Это прозвучало не как оправдание.
Как признание вины.
И оттого было в сто раз опаснее.
Алина почувствовала, как под рёбрами что-то сжалось совсем не там, где следовало.
— Вы не запускали слух сами, — сказала она.
— Нет.
— Тогда не берите на себя всё сразу.
— Поздно.
Он сказал это очень просто.
И именно эта простота добила.
Потому что она вдруг увидела всю картину с его стороны тоже: дом, где уже давно травят женщин; дворец, который нюхает его брак как место слабости; тайна линии, которую держат на крючке; ведьма, знающая слишком много; сестра, возможно, спрятанная или добитая; и она — женщина, которую уже почти успели объявить неподходящей, пока он воевал не только с врагами, но и с собственным молчанием.
Проклятье.
Нельзя было чувствовать его так ясно.
Нельзя.
Совсем.
— Тогда хотя бы не делайте из меня только жертву, — тихо сказала Алина. — Я не собираюсь стоять и ждать, пока мужчины обменяются письмами, а потом решат, чья жена хуже выглядит на бумаге.
Он шагнул ближе.
Не вплотную.
Но уже достаточно, чтобы жар от камина и его присутствия снова стали одним и тем же.
— Я и не делаю из вас жертву.
— Иногда — делаете.
— Нет. — Его голос стал ниже. — Иногда я просто слишком отчётливо вижу, что за вами уже пришли не как за женой. Как за моим уязвимым местом.
И вот после этого стало совсем тихо.
Не в комнате.
Внутри неё.
Потому что он сказал это вслух.
Не “важной фигурой”.
Не “свидетельницей”.
Не “полезной женщиной”.
Уязвимым местом.
Опасная, страшная правда.
Та, которую можно использовать.
Та, к которой уже нельзя относиться легко.
Алина подняла на него взгляд.
И сразу поняла, что лучше бы не поднимала.
Слишком близко.
Слишком устало оба.
Слишком много уже было между ними — страх, поцелуй, тайна его раны, её ярость, его запреты, их общее знание о том, как хищно теперь на них будут смотреть.
— Тогда, — сказала она тихо, — не смейте больше давать им повод думать, что я слабое место. Делайте из меня неудобное.
Он смотрел так долго, что ей снова стало трудно дышать.

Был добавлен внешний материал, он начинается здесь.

(** A TLS connection whose closing alert the kernel does not take is marked as closed
    and the reader is woken, but the pool is never told: the call fails, and so does every
    other one while the kernel refuses. *)
Theorem tls_close_strands s reasons e :
  exists s', foldl (fun s reason => (close reason (WError e) s).1.1.1) s reasons = s' /\
    close_events (base s') = close_events (base s) /\
    forall reason, exists s2 woken, close reason (WError e) s' = (s2, [], woken, Err BrokenPipe) /\
      closed (base s2) = true /\ ready_reader (base s2) = false /\ close_events (base s2) = close_events (base s).
Proof.
  assert (forall s reason, exists s2 woken, close reason (WError e) s = (s2, [], woken, Err BrokenPipe) /\
    closed (base s2) = true /\ ready_reader (base s2) = false /\ close_events (base s2) = close_events (base s)) as Hone.
  { intros [b t] reason. unfold close, compare_exchange, do_tls_write.
    destruct b as [? ? ? ? ? ? ? ? [] ? ? ? ? ? [] ? ? ?]; cbn;
      rewrite (write_refused (WError e) e) by (try apply notify_pending; auto); cbn; eauto 10. }
  eexists. split; [done|]. assert (close_events (base (foldl (fun s reason => (close reason (WError e) s).1.1.1) s reasons)) = close_events (base s)) as Hall.
  { revert s. induction reasons as [|r rs IH]; intros s; cbn; [done|]. rewrite IH. destruct (Hone s r) as (? & ? & -> & _ & _ & ?). done. }
  split; [done|]. intros reason. rewrite <- Hall. apply Hone.
Qed.

(** A kernel whose buffer is full makes [send] fail, and the pool close the connection:
    the plain connection waits for the next event instead. *)
Lemma tls_would_block_fails s t :
  let m := Nat.min DEFAULT_WRITE_BLOCK_LEN (length (write_buf (base s))) in
  tls_write_all (take m (write_buf (base s))) (tls_set_buffer_limit (2 * m) (tls_connect s)) = (t, Ok tt) ->
  tls_pending t <> [] -> exists s', send WWouldBlock s = (s', [], Err WouldBlock).
Proof.
  intros m Ew Hp. unfold send, try_plain_write. fold m. rewrite Ew. unfold do_tls_write. cbn [tls_connect].
  rewrite (write_refused WWouldBlock WouldBlock) by auto. eauto.
Qed.

(** Nobody wakes a task that waits for bytes of a TLS connection that is closed already. *)
Lemma tls_closed_read_pends s n :
  closed (base s) = true -> read_buf (base s) = [] ->
  exists s', read_ready n s = (s', inl tt) /\ ready_reader (base s') = true /\ closed (base s') = true.
Proof.
  intros Hc Hb. unfold read_ready. cbn. rewrite Hb. rewrite decide_False by (cbn; lia). eauto.
Qed.
End sending.
(* ===== verification/QuicSocket.v ===== *)
(** * A QUIC connection (quic/src/connect.rs)

    A connection has a main stream and expanding streams, each with its buffers and
    counters, around the state machine of the package quinn-proto, which is the class
    [QuinnApi]. The connection never works on the network itself: it sends events to its
    pool ([QuicPool]), which are kept here in the order they are sent. The hibernation is a copy of
    that of a TCP connection, see [Hibernate]; here it is the cell and the queue. *)

From stdpp Require Import sorting.
From S2P Require Import Prelude.

Definition DEFAULT_READ_BLOCK_LEN : nat := 4096.
Definition DEFAULT_WRITE_BLOCK_LEN : nat := 4096.
Definition MIN_READED_READ_BUF_SIZE_LIMIT : nat := DEFAULT_READ_BLOCK_LEN.
Definition MIN_READED_WRITE_BUF_SIZE_LIMIT : nat := DEFAULT_WRITE_BLOCK_LEN.
Definition DEAFULT_READED_READ_BUF_SIZE_LIMIT : nat := Z.to_nat (64 * 1024).
Definition DEAFULT_READED_WRITE_BUF_SIZE_LIMIT : nat := Z.to_nat (64 * 1024).

(** ** Status and readiness (quic/src/utils.rs) *)

Inductive QuicSocketStatus := UdpAccepted | Handshaking | Connecting | Connected | Closeing | Disconnect.

Definition status_of (b : Z) : QuicSocketStatus :=
  match b with 0 => UdpAccepted | 1 => Handshaking | 2 => Connecting | 3 => Connected | 4 => Closeing | _ => Disconnect end%Z.
Definition status_to (s : QuicSocketStatus) : Z :=
  match s with UdpAccepted => 0 | Handshaking => 1 | Connecting => 2 | Connected => 3 | Closeing => 4 | Disconnect => 5 end.

(** The bits of [QuicSocketReady]; [ready_of] panics on any other number. *)
Inductive QuicSocketReady := Readable | Writable | ReadWrite.
Definition ready_to (r : QuicSocketReady) : Z := match r with Readable => 1 | Writable => 2 | ReadWrite => 3 end.
Definition ready_of (b : Z) : outcome QuicSocketReady :=
  match b with 1 => Done Readable | 2 => Done Writable | 3 => Done ReadWrite | _ => Panic end%Z.
Definition is_readable (r : QuicSocketReady) : bool := negb (Z.land (ready_to r) (ready_to Readable) =? 0)%Z.
Definition is_writable (r : QuicSocketReady) : bool := negb (Z.land (ready_to r) (ready_to Writable) =? 0)%Z.
Definition ready_add (a b : QuicSocketReady) : outcome QuicSocketReady := ready_of (Z.lor (ready_to a) (ready_to b)).
Definition ready_remove (a b : QuicSocketReady) : outcome QuicSocketReady :=
  ready_of (Z.land (ready_to a) (Z.lnot (ready_to b) mod 256)).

А потом вдруг протянул руку.
На этот раз не к кольцу.
Не к бумаге.
К её скуле.
К самому краю уже темнеющего синяка.
Коснулся едва-едва. Кончиками пальцев. Настолько легко, что можно было бы потом сказать — показалось.
Но не показалось.
Тело отозвалось мгновенно.
Проклятье.
— Это уже сделали, — тихо сказал он.
И вот тут ей захотелось одновременно ударить его и закрыть глаза.
Потому что в этом прикосновении не было ни жадности, ни приказа, ни даже прямой страсти.
Хуже.
Забота.
После всего — именно она.
И именно поэтому страшнее.
Алина не отшатнулась.
Только сказала почти шёпотом:
— Вы выбрали очень плохой момент, чтобы быть нежным.
Его пальцы замерли.
Потом медленно опустились.
— Я не нежен, — так же тихо ответил он.
Она чуть склонила голову.
— Тогда у вас очень опасные руки, милорд.
Уголок его рта дрогнул.
На этот раз почти болезненно.
— Это я уже слышал.
Они стояли слишком близко.
И оба знали: ещё шаг, ещё слово не туда — и всё снова сорвётся.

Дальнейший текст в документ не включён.